Ciononostante, la preoccupazione di queste ore appare veramente paradossale in uno Stato in cui certamente non è stata raggiunta la piena occupazione. Tutt’altro, ne siamo ben consci. A febbraio, il tasso di disoccupazione generale si è attestato al 9,7% e le previsioni sono apocalittiche: Goldman Sachs stima che raggiungeremo il 17% di disoccupati entro l’anno, visti i danni cagionati all’economia dalle misure restrittive applicate. Eppure, ci si dispera perché non si sa come cogliere frutti e ortaggi. Come potrebbe essere altrimenti in un ordinamento in cui si scarica la competizione sui salari? Ecco che viene scolpito a caratteri cubitali ciò che molti ancora non sono riusciti ad assimilare: i migranti sono, prima di tutto, forza lavoro. No, non lo sta sostenendo un antimmigrazionista in collera col diverso o semplicemente attento alla questione dal punto di vista socio-economico. Lo affermava già, ben 24 anni fa, una voce più che favorevole ai flussi migratori e perciò degna di nota in questa analisi: il premio Nobel per la letteratura Mario Vargas Llosa. Egli, in un articolo intitolato «La benedizione degli immigrati», apparso sul quotidiano La Repubblica il 10 settembre 1996, si esprime sottolineando la necessità delle frontiere aperte.

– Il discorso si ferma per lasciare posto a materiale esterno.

Lemma one_pipeline_per_key_until_stop_witness :
  let es := [MessageArrives sample_env START_SCAN;
             ScriptSettles sample_env 0 ModelsLoaded;
             IntervalFires sample_env 1] in
  length (inflight (run es initial_World)) = 1%nat /\
  one_pipeline_per_key (run es initial_World).
Proof.
  intros es. split; [reflexivity|].
  apply (one_pipeline_per_key_until_stop es). reflexivity.
Defined.

(** After a stop request the property is lost: the pipeline suspended
    before the stop is still there, its key is forgotten, and the next
    start admits the same element again. *)
Example stop_then_start_doubles_pipeline :
  let es := [MessageArrives sample_env START_SCAN;
             ScriptSettles sample_env 0 ModelsLoaded;
             MessageArrives sample_env STOP_SCAN;
             MessageArrives sample_env START_SCAN] in
  map frame_key (inflight (run es initial_World))
  = [video_key sample_env sample_video; video_key sample_env sample_video] /\
  classifier_calls (run es initial_World) = 2%nat.
Proof. split; reflexivity. Qed.

(** ** Before the classifier is ready *)

Lemma dormant_transfer (t : option (list MatchRecord)) (w w' : World) :
  scanning (STATE w') = scanning (STATE w) ->
  intervals w' = intervals w ->
  scan_passes w' = scan_passes w ->
  inflight w' = inflight w ->
  classifier_calls w' = classifier_calls w ->
  tt_matches w' = tt_matches w ->
  dormant t w -> dormant t w'.
Proof. unfold dormant. intros -> -> -> -> -> ->. auto. Qed.

Lemma startScanning_dormant (env : Env) (t : option (list MatchRecord))
    (w : World) :
  faceApiReady (STATE w) = false ->
  dormant t w ->
  faceApiReady (STATE (fst (startScanning env w))) = false /\
  dormant t (fst (startScanning env w)).
Proof.
  intros Hr Hd. pose proof Hd as (Hs & _).
  unfold startScanning, injectFaceApi. rewrite Hs.
  change (faceApiReady (STATE (log LogStarting w)))
    with (faceApiReady (STATE w)).
  rewrite Hr. destruct (getURL_ok env); simpl; split; try exact Hr;
    eapply dormant_transfer; try exact Hd; reflexivity.
Qed.

(** One event in a dormant world whose classifier is not ready: the
    classifier becomes ready, or the world stays dormant. *)
Lemma step_dormant (t : option (list MatchRecord)) (e : Event) (w : World) :
  faceApiReady (STATE w) = false ->
  dormant t w ->
  faceApiReady (STATE (step e w)) = true \/
  (faceApiReady (STATE (step e w)) = false /\ dormant t (step e w)).
Proof.
  intros Hr Hd. pose proof Hd as (Hs & Hiv & Hp & Hi & Hc & Ht).
  destruct e as [env msg|env|env id|env i o|env i]; simpl.
  - right. destruct msg; simpl; try (split; [exact Hr | exact Hd]).
    + destruct (startScanning_dormant env t w Hr Hd) as [H1 H2].
      destruct (startScanning env w) as [w1 [ok|]]; simpl in *;
        (split; [exact H1|]);
        eapply dormant_transfer; try exact H2; reflexivity.
    + unfold stopScanning. rewrite Hs. simpl. split; [exact Hr|].
      eapply dormant_transfer; try exact Hd; reflexivity.
    + destruct (storage_alive env); (split; [exact Hr|]); [|exact Hd].
      unfold dormant. simpl. repeat split; auto.
    + destruct (storage_alive env); (split; [exact Hr|]); [|exact Hd].
      eapply dormant_transfer; try exact Hd; reflexivity.
  - right. destruct (startScanning_dormant env t w Hr Hd) as [H1 H2].
    destruct (startScanning env w) as [w1 [ok|]]; simpl in *;
      (split; [exact H1|]);
      eapply dormant_transfer; try exact H2; reflexivity.
  - right. rewrite Hiv.
    rewrite bool_decide_eq_false_2 by apply not_elem_of_nil.
    split; [exact Hr | exact Hd].
  - destruct (pending_starts w !! i) as [fr|]; [|right; split; assumption].
    set (w1 := with_pending_starts _ w).
    destruct o;
      try (right; simpl; destruct (respond fr); simpl;
           (split; [exact Hr|]);
           eapply dormant_transfer; try exact Hd; reflexivity).
    left.
    change (script_settles ModelsLoaded w1)
      with (log LogFaceApiLoaded
              (with_STATE (set_faceApiReady true)
                 (with_model_loads (S (model_loads w1)) w1)), true).
    cbv beta iota zeta.
    set (w2 := log LogFaceApiLoaded _).
    pose proof (startScanning_after_inject_init_state env true w2) as Hinit.
    destruct (startScanning_after_inject env true w2) as [w3 ok].
    simpl in Hinit. unfold init_state in Hinit.
    injection Hinit as H3r _ _ _.
    destruct (respond fr); simpl; rewrite H3r; reflexivity.
  - right. rewrite Hi, lookup_nil. split; assumption.
Qed.

(** X23: until the classifier is ready nothing happens.  Start the event
    loop on any store [t]; if the readiness flag is still unset after a
    sequence of events, then the scanner is not scanning, no timer is
    armed, no scan pass was made, no pipeline is suspended, the classifier
    was never called, and the store is [t] or was emptied by a
    [CLEAR_LIST]. *)
Theorem nothing_happens_before_ready (t : option (list MatchRecord))
    (es : list Event) :
  faceApiReady (STATE (run es (with_tt_matches t initial_World))) = false ->
  dormant t (run es (with_tt_matches t initial_World)).
Proof.
  assert (H : forall es w, faceApiReady (STATE w) = false -> dormant t w ->
                faceApiReady (STATE (run es w)) = false ->
                dormant t (run es w)).
  { clear es. induction es as [|e es IH]; intros w Hr Hd Hend; simpl in *;
      [exact Hd|].
    destruct (step_dormant t e w Hr Hd) as [Hready|[Hr' Hd']].
    - destruct (run_ready es (step e w) Hready) as [Hcontra _].
      unfold run in *. simpl in *. congruence.
    - now apply IH. }
  apply H; [reflexivity|].
  unfold dormant. simpl. repeat split; auto.
Qed.

Lemma nothing_happens_before_ready_witness :
  let es := [AutoStartFires sample_env;
             MessageArrives sample_env START_SCAN;
             ScriptSettles sample_env 0 ScriptFailsToLoad;
             ScriptSettles sample_env 0 DetectorModelFails;
             IntervalFires sample_env 1;
             MessageArrives sample_env GET_STATUS] in
  length (responses (run es initial_World)) = 2%nat /\
  dormant None (run es initial_World).
Proof.
  intros es. split; [reflexivity|].
  apply (nothing_happens_before_ready None es). reflexivity.
Defined.
(** * filter_responses.py: a shallow embedding and its verified properties

    The module reads an HTTP access log, keeps the last path element of
    every request whose extension and response code match the configured
    filters, writes them to a second file and removes duplicate lines from
    a text file.

    Conventions of the embedding
    - Python [str] values are [string]s of 8-bit characters. [str.lower]
      is modelled on ASCII text, where it only moves the letters A-Z; what
      is stated about the lower-casing itself carries the hypothesis that
      the strings are ASCII ([Text.is_ascii]).
    - A raised exception is a value of [Py.result]; statements are chained
      with the bind of that error monad.
    - The file system is a finite map from file names to file contents.
      Files are opened in text mode with the default [newline=None] on a
      POSIX platform: reading translates "\r\n" and "\r" to "\n", writing
      stores the text unchanged.
    - The iteration order of a Python [set] is not fixed by the language;
      it is an explicit argument of [TextFileFilter.remove_duplicates]. *)

From Stdlib Require Import ZArith Ascii String List Lia.
From stdpp Require Import gmap strings list fin_maps sorting.

Open Scope string_scope.

(** ** The Python builtins the module relies on *)

Module Py.

Inductive exn : Set :=
| IndexError
| FileNotFoundError.

Inductive result (A : Type) : Type :=
| Ok (a : A)
| Raise (e : exn).
Arguments Ok {A} a.
Arguments Raise {A} e.

#[global] Instance result_ret : MRet result := fun A a => Ok a.
#[global] Instance result_bind : MBind result := fun A B f m =>
  match m with
  | Ok a => f a
  | Raise e => Raise e
  end.

(** The two values [_last_path_element_passes_extension_filter] can
    return: [True], or [None] when the function falls off its end. *)
Inductive object : Set :=
| PyTrue
| PyNone.

(** Truth value testing, as done by [if]. *)
Definition truthy (o : object) : bool :=
  match o with
  | PyTrue => true
  | PyNone => false
  end.

Definition LF : ascii := "010"%char.
Definition CR : ascii := "013"%char.
Definition DQUOTE : ascii := "034"%char.
Definition nl : string := String LF "".

(** [len(l)] *)
Definition len {A} (l : list A) : Z := Z.of_nat (length l).

(** [l[i]]: a negative index counts from the end; an index outside
    [-len(l) .. len(l)-1] raises [IndexError]. *)
Definition getitem {A} (l : list A) (i : Z) : result A :=
  let j := (if i <? 0 then i + len l else i)%Z in
  if (j <? 0)%Z then Raise IndexError
  else match l !! Z.to_nat j with
       | Some x => Ok x
       | None => Raise IndexError
       end.

(** [str.lower] on ASCII text: the letters A-Z move to a-z, every other
    ASCII character stays. Python also lower-cases letters outside ASCII;
    here a character with a code above 127 is left as it is, so [lower] is
    [str.lower] for ASCII strings only. *)
Definition lower_char (c : ascii) : ascii :=
  let n := nat_of_ascii c in
  if (65 <=? n)%nat && (n <=? 90)%nat then ascii_of_nat (n + 32) else c.
(** [timeout or self.timeout]. *)
Definition or_timeout (timeout : option Z) (self_timeout : Z) : Z :=
  match timeout with
  | Some t => if t =? 0 then self_timeout else t
  | None => self_timeout
  end.

Definition time_time : sdk Z := fun w => (Ok (now w), w).

(** [time.sleep(secs)]. *)
Definition time_sleep (secs : Z) : sdk unit :=
  fun w =>
    if secs <? 0 then (Raise (ValueError "sleep length must be non-negative"), w)
    else (Ok tt, mkWorld (now w + 1000 * secs) (sent w)).

(** ** The formatter plugin's attributes *)

Module FeedbackFormatterPlugin.
(** [self.config] and [self.format_type]. *)
Record t : Type := mk {
  config : list (string * pyval);
  format_type : pyval
}.

(** [FeedbackFormatterPlugin(config)]: [config or {}], then
    [config.get('format', 'markdown')]. *)
Definition __init__ (config : option (list (string * pyval))) : t :=
  let config := match config with Some c => c | None => [] end in
  mk config (get_default "format" config (PStr "markdown")).
End FeedbackFormatterPlugin.

Section Suite.

(** [float.__repr__] and [float(text)]: CPython primitives, kept abstract. *)
Variable float_repr : float -> string.
Variable float_of_literal : string -> float.

(** [repr(v)]. *)
Fixpoint py_repr (v : pyval) : string :=
  match v with
  | PNone => "None"
  | PBool true => "True"
  | PBool false => "False"
  | PInt z => str_of_Z z
  | PFloat f => float_repr f
  | PStr s => py_repr_str s
  | PList l => "[" ++ join ", " (map py_repr l) ++ "]"
  | PDict kvs =>
      "{" ++ join ", "
               (map (fun kv => let '(k, x) := kv in
                               py_repr_str k ++ ": " ++ py_repr x) kvs)
          ++ "}"
  end.

(** [str(v)], which is what an f-string field [{v}] inserts. *)
Definition py_str (v : pyval) : string :=
  match v with
  | PStr s => s
  | _ => py_repr v
  end.

(** ** The client: [class AwapClient] *)

Section Client.
(** When [MosMain] returns, every grab buffer that it allocated has been
    freed, and past the two early exits the delay register of the camera is
    at zero, the last value programmed: the delay found is reported, not
    left in the camera.  On the early exits nothing is reported and the
    camera and the buffers are as they were. *)
Theorem MosMain_leaves (gige : bool) (TickFreq : Z) (entries : list PixelFormatEntry)
    (inputs : list nat) (answers : nat -> pass_answers) (st st' : MilState)
    (report : list report_row) :
  length (MilGrabBufferList (MilGrabBuffers st)) = BUFFERING_SIZE_MAX ->
  MosMain gige TickFreq entries inputs answers st = Completed (report, st') ->
  (exists new : list Z,
     allocated (MilGrabBuffers st') = new ++ allocated (MilGrabBuffers st) /\
     freed (MilGrabBuffers st') ≡ₚ new ++ freed (MilGrabBuffers st)) /\
  if gige && negb (TickFreq =? 0) then
    GC_INTER_PACKET_DELAY (MilDigitizer st') = 0 /\
    head (programmed (MilDigitizer st')) = Some 0
  else report = [] /\ st' = st.
Proof.
  intros Hbuf Hmain.
  destruct gige; cbn [andb negb];
    [|unfold MosMain in Hmain; cbn in Hmain; injection Hmain as <- <-;
      split; [now exists []|auto]].
  destruct (Z.eqb_spec TickFreq 0) as [E|NE]; cbn [negb].
  { unfold MosMain in Hmain. cbn [negb] in Hmain.
    rewrite E in Hmain. cbn in Hmain. injection Hmain as <- <-.
    split; [now exists []|auto]. }
  destruct (MosMain_Completed _ _ _ _ _ _ _ NE Hmain)
    as (R0 & R' & st1 & st2 & n & He & Hn & Hloop & Hprint & ->).
  cbn. split; [|auto].
  assert (Hb1 : MilGrabBuffers st1 = MilGrabBuffers st).
  { revert He. unfold EnumeratePixelFormats.
    destruct (length entries =? 0)%nat; [now intros [= _ <-]|].
    pose proof (fold_enumerate_entry entries
                  (assign_results (length entries) (set_Selection ULONG_MAX no_results)) st)
      as (_ & _ & _ & _ & _ & _ & _ & H8). cbn zeta in H8.
    destruct (fold_left enumerate_entry entries _) as [R1 st1']. cbn [snd] in H8.
    destruct (1 <? length (PixelFormats R1))%nat; [|now intros [= _ <-]].
    destruct (wait_for_selection _ inputs); [now intros [= _ <-]|discriminate]. }
  rewrite <- Hb1 in *.
  destruct (MosMain_loop_buffers _ _ _ _ _ _ _ Hbuf Hloop) as (_ & new & Ha & Hf).
  eauto.
Qed.

Lemma MosMain_leaves_witness :
  (exists new : list Z,
     [9; 8; 7] = new ++ [] /\ [7; 8; 9] ≡ₚ new ++ []) /\
  if true && negb (1000000 =? 0) then
    0 = 0 /\ head [0; 408; 480; 490; 500; 0] = Some 0
  else [mkRow "Mono8" 408 (0.00040816999999999996 * 1e6) 30 30; mkRow "RGB8" 0 0 0 0] = []
       /\ mkState (mkDigitizer 0 [0; 408; 480; 490; 500; 0]) "Mono8"
            (mkBuffers [7; 8; 9; 0; 0; 0; 0; 0; 0; 0; 0; 0; 0; 0; 0; 0; 0; 0; 0; 0]
               0 [9; 8; 7] [7; 8; 9]) = idle.
Proof.
  apply (MosMain_leaves true 1000000 formats [0%nat] (fun _ => scenario_answers) idle
           (mkState (mkDigitizer 0 [0; 408; 480; 490; 500; 0]) "Mono8"
              (mkBuffers [7; 8; 9; 0; 0; 0; 0; 0; 0; 0; 0; 0; 0; 0; 0; 0; 0; 0; 0; 0]
                 0 [9; 8; 7] [7; 8; 9]))
           [mkRow "Mono8" 408 (0.00040816999999999996 * 1e6) 30 30;
            mkRow "RGB8" 0 0 0 0]).
  - reflexivity.
  - reflexivity.
Defined.
(** * susp.c: thread suspend and resume over a registry of suspended threads

    A shallow embedding of [src/susp.c]: the globals of the file become one
    [state] record, the two public operations [thd_suspend] and
    [thd_continue] become computations in a small monad that threads the
    state, collects the memory accesses and signals of a call in a trace,
    and stops when the C program would fault, abort or spin for ever.

    The calls are modelled one at a time, as the mutex [mut] serialises
    them: what the C library and the signalled thread do during a call is
    given to the call as an [env]. *)

From stdpp Require Import base decidable option list list_numbers functions
  strings.
From Stdlib Require Import ZArith Lia.

Local Open Scope Z_scope.

(** ** Values *)

(** [pthread_t] is an integer handle: the source compares it with [0] and
    stores [0] into a slot to mark it empty. *)
Definition pthread_t : Type := Z.

(** [pthread_t null_pthread = {0};] *)
Definition null_pthread : pthread_t := 0.

(** [int] is a 32-bit two's-complement integer.  The increments [i++] and
    [++bottom] are modelled with the wrap-around of the machine, which is
    only reached when [INT_MAX] words or more are mapped. *)
Definition INT_MAX : Z := 2147483647.
Definition INT_MIN : Z := -2147483648.

Definition int_succ (x : Z) : Z :=
  if decide (x = INT_MAX) then INT_MIN else x + 1.

Inductive signal : Type := SIGUSR1 | SIGUSR2.

Definition ENOMEM : Z := 12.
Definition EINVAL : Z := 22.

(** ** Memory

    [array] points to a heap block of [length slots] words.  The source
    indexes the block at and beyond its end, so the model keeps the words
    that follow the block in the address space ([slack]): an index past
    [slots] reads or writes there, and an index past [slack] is unmapped. *)
Record block : Type := Block {
  slots : list pthread_t;
  slack : list pthread_t
}.

Definition cells (b : block) : list pthread_t := slots b ++ slack b.

(** [array[i]] as an rvalue: [None] when the word is not mapped. *)
Definition peek (b : block) (i : Z) : option pthread_t :=
  if decide (0 <= i) then cells b !! Z.to_nat i else None.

Nel libro «Io, venditore di elefanti», così viene presentato lo scritto del letterato: «Il suo punto di partenza è vedere gli immigrati, prima ancora che come persone, prima che come portatori di diritti e doveri, come portatori di quella particolare merce che è la forza lavoro». Infatti, lo scrittore e drammaturgo elogia l’azione dei migranti nel «prodigioso sviluppo che hanno vissuto gli Stati Uniti nel XIX secolo, così come l’Argentina, il Canada o il Venezuela», siccome esso coincise con le «porte aperte all’immigrazione». Insomma, nulla di particolarmente innovativo sul fronte «no border», ma è bene osservare come nell’articolo tutto ruoti intorno al concetto di lavoro, al rapporto tra domanda e offerta di manodopera che intercorre tra i paesi industrializzati e il Terzo Mondo: non un’osservazione sul diritto a vivere lì dove si è consumato il proprio primo vagito, tanto meno una benché approssimativa analisi sulla concorrenza aspra tra dipendenti esteri e locali di cui beneficiano i datori di lavoro. L’aspetto umano viene relegato a un piano secondario, tuttalpiù adottato a fini propagandistici.

Da ciò, si cristallizza il dovere di non esimerci dal criticare questo sistema che non problematizza il fenomeno dell’immigrazione evidenziando la tragedia che rappresenta il fatto di dover recidere le proprie radici, ma che si bea di questa sciagura per trarne profitto, ai danni dell’umanità tutta.